By Michael K. Stanley
With the Oct. 2 completion of the sale of Aviva USA
Corp. (Aviva USA) to Athene Holding Ltd (Athene), Aviva Plc (Aviva) was able to move on after a nine-month-long regulatory dance.
The British insurer let go of its U.S. life and annuities business for $2.3 billion, $800 million more than the initially announced price of $1.55 billion.
The higher proceeds, propelled by retained earnings and favorable market conditions coupled with the repayment of a $290 million loan, prompted Moody’s
Investor Service to label the deal a credit positive for Aviva.
Now able to refocus their efforts on businesses and markets where they have lead positions — the strategic basis for the sale of Aviva USA — Aviva has improved liquidity and now has more capital than expected, a position, according to Moody’s, that could lead to attractive financial returns. Completing the sale for more than expected also counteracts execution risk.

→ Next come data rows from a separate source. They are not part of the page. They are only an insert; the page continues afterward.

(** A query into a variable of the caller. *)
Definition read (pid : Z) : M Shm.state (Z * usage) :=
  r ← Shm.shm_get_process_resources pid (Some Shm.usage_zero);
  mret (fst r, default Shm.usage_zero (snd r)).

Definition test_basic_shm : M Shm.state Z :=
  Shm.shm_destroy;;
  r ← Shm.shm_init;
  test_assert (r =? 0) (
  ptr ← Shm.shm_get_ptr;
  test_assert ptr (
  r ← Shm.shm_set_global_limits 100 1000 (1024 * 1024 * 1024);
  test_assert (r =? 0) (
  s ← get;
  test_assert (Shm.max_global_qp (Shm.shm s) =? 100) (
  test_assert (Shm.max_global_mr (Shm.shm s) =? 1000) (
  r ← Shm.shm_update_process_resources (getpid e) (Some (Shm.mk_usage 5 10 1024));
  test_assert (r =? 0) (
  r ← read (getpid e);
  test_assert (fst r =? 0) (
  test_assert (Shm.qp_count (snd r) =? 5) (
  test_assert (Shm.mr_count (snd r) =? 10) (
  Shm.shm_destroy;;
  mret 0))))))))).

(** The child of [test_multi_process_shm]: its exit status. *)
Definition child_of (parent pid : Z) : M Shm.state Z :=
  ptr ← Shm.shm_get_ptr;
  if negb ptr then mret 1 else
  r ← read parent;
  if negb (fst r =? 0) then mret 1 else
  if negb (Shm.qp_count (snd r) =? 10) then mret 1 else
  Shm.shm_update_process_resources pid (Some (Shm.mk_usage 5 5 512));;
  mret 0.

(** The parent waits for the child at once. *)
Definition test_multi_process_shm : M Shm.state Z :=
  Shm.shm_destroy;;
  r ← Shm.shm_init;
  test_assert (r =? 0) (
  Shm.shm_update_process_resources (getpid e) (Some (Shm.mk_usage 10 20 2048));;
  let pid := fork_child e in
  if pid <? 0 then mret (-1) else
  status ← child_of (getpid e) pid;
  if negb (status =? 0) then mret (-1) else
  r ← read pid;
  test_assert (negb (fst r =? 0) || (Shm.qp_count (snd r) =? 5)) (
  Shm.shm_destroy;;
  mret 0)).
Lemma call_answers c : real c → answers a c s.
Proof using Hr Ha.
  intros [H0 Hc]. destruct c as [| |tid []|tid st|tid []| | |pid []|tid []|tid []| | | |tid [] []];
    cbn [call_tid] in H0; try done; try by eapply answers_bad.
  - by apply create_answers.
  - by apply delete_answers.
  - by apply info_answers.
  - by apply status_answers.
  - by apply quota_answers.
  - by apply bind_answers.
  - by apply unbind_answers.
  - by apply lookup_answers.
  - by apply usage_answers.
  - by apply get_usage_answers.
  - by apply check_answers.
  - by apply stats_answers.
Qed.
End Answers.

(** ** Traces *)

Fixpoint spec_run (cs : list call) (a : store) : list answer :=
  match cs with
  | [] => []
  | c :: cs' => (spec c a).1 :: spec_run cs' (spec c a).2
  end.

Fixpoint code_run (cs : list call) : M state (list answer) :=
  match cs with
  | [] => mret []
  | c :: cs' => x ← respond c; xs ← code_run cs'; mret (x :: xs)
  end.

Definition empty_store : store := mk_store (λ _, None) ∅.

Lemma fresh_refines : refines empty_store shm_zero.
Proof.
  split; cbn [live owner empty_store]; [|done|].
  - intros tid Hin. unfold shm_zero, tenants.
    rw lookup_replicate_2; [unfold MAX_TENANTS in *; lia|]. done.
  - unfold shm_zero, pid_mappings. by rw slots_map_replicate.
Qed.

(** C3: from a fresh object, any sequence of calls with real pids gets from the
    code exactly the answers (return codes and output parameters) the abstract
    store gives: tenants come and go by id, quota, usage and status are those
    last written, a pid belongs to the tenant it was last bound to until it is
    unbound or the tenant is deleted, and binding fails only on an inactive
    tenant or a full table. *)
Theorem tenant_store_refines_spec clk cs :
  Forall real cs → value (code_run cs (fresh clk)) = Some (spec_run cs empty_store).
Proof.
  intros Hcs. pose proof (fresh_ready clk) as Hr. pose proof fresh_refines as Ha.
  change shm_zero with (shm (fresh clk)) in Ha. revert Hr Ha.
  generalize (fresh clk), empty_store. induction Hcs as [|c cs Hc _ IH]; intros s a Hr Ha; [done|].
  destruct (call_answers a s Hr Ha c Hc) as (s' & Hrun & Hr' & Ha').
  specialize (IH s' _ Hr' Ha'). cbn. rw /mbind /M_bind Hrun.
  destruct (code_run cs s') as [xs s''| |]; [|done..]. cbn in *. congruence.
Qed.

Lemma tenant_store_refines_spec_witness :
  value (code_run [Create 3 None None; Bind 77 3; GetProcessTenant 77 (Some 0); Delete 3;
                   GetProcessTenant 77 (Some 0)] (fresh (λ _, 9))) =
    Some [Code 0; Code 0; OwnerOf (Some 3); Code 0; OwnerOf None].
Proof.
  refine (tenant_store_refines_spec (λ _, 9) _ _).
  repeat constructor; cbn; lia.
Defined.

End TenantSpec.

The completion of the sale leaves Aviva a leaner, more limber entity, which will reduce its economic capital volatility to credit spread movements. Moody’s maintains that the expected improvements will offset a large accounting loss Aviva previously incurred, although it will continue to be significant drag even with the higher returns.
Although the sale of Aviva USA results in nimbler company, the sale diminished the geographic diversification of Aviva’s revenues and profits.